» **ABOUT THIS EXERCISE**
Print exactly the lines below between the line holding "intuition discriminate." and the line holding "[contradiction | exact Hstopped].", inclusive, and nothing more.

» **INFORMATION SUPPLIED**
[Start of Attachment]

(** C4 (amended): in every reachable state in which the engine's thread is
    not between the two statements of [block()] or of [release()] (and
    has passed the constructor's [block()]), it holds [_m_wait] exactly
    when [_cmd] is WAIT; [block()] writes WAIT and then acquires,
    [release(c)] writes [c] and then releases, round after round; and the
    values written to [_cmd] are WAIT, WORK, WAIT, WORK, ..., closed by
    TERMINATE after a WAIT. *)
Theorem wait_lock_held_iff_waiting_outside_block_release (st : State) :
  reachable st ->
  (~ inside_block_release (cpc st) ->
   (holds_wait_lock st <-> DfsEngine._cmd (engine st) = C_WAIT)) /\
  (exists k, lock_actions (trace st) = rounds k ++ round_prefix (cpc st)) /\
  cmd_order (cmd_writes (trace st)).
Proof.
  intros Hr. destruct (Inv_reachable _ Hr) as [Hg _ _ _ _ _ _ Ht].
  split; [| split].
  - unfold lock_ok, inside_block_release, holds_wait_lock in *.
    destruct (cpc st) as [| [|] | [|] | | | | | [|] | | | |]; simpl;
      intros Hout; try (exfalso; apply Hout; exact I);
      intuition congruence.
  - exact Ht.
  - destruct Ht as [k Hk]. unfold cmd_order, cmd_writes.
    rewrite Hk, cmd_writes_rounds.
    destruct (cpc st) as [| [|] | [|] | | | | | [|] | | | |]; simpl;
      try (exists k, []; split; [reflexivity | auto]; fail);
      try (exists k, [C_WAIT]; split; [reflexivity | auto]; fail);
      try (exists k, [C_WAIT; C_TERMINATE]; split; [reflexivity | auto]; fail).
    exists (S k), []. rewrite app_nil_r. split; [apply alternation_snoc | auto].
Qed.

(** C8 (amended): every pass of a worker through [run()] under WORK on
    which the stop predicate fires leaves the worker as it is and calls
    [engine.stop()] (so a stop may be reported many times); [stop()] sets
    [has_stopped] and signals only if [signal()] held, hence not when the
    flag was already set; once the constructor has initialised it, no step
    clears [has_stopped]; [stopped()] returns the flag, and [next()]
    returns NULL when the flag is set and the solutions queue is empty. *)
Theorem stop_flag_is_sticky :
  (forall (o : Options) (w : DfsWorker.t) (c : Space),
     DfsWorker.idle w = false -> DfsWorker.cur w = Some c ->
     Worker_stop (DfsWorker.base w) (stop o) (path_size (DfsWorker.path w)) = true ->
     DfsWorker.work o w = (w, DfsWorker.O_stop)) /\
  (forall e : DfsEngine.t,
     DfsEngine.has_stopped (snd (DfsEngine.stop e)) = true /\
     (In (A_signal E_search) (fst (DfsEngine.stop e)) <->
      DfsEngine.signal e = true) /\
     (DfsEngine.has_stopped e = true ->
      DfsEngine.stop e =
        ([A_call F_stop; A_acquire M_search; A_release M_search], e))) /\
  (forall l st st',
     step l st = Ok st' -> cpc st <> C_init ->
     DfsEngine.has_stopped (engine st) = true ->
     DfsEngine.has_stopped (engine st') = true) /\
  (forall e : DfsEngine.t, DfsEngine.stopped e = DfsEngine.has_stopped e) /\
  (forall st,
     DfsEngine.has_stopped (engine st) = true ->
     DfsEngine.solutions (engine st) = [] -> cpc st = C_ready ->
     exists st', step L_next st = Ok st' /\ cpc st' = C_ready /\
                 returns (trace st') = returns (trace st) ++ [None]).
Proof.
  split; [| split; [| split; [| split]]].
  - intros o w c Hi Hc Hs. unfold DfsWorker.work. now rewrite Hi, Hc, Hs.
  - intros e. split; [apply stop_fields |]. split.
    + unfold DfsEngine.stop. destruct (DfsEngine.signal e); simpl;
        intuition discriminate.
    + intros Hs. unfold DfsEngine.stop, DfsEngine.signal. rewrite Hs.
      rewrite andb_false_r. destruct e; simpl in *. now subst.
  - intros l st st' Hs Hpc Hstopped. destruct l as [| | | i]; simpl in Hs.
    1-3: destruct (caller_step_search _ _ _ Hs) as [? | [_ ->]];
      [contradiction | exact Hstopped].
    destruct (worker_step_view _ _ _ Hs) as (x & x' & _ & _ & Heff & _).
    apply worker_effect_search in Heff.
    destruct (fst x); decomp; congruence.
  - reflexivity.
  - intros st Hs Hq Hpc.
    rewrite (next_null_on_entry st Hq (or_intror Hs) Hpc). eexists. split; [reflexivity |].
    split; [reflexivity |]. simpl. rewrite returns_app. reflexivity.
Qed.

[End of Attachment]

» **TASK OUTPUT**
        intuition discriminate.
    + intros Hs. unfold DfsEngine.stop, DfsEngine.signal. rewrite Hs.
      rewrite andb_false_r. destruct e; simpl in *. now subst.
  - intros l st st' Hs Hpc Hstopped. destruct l as [| | | i]; simpl in Hs.
    1-3: destruct (caller_step_search _ _ _ Hs) as [? | [_ ->]];
      [contradiction | exact Hstopped].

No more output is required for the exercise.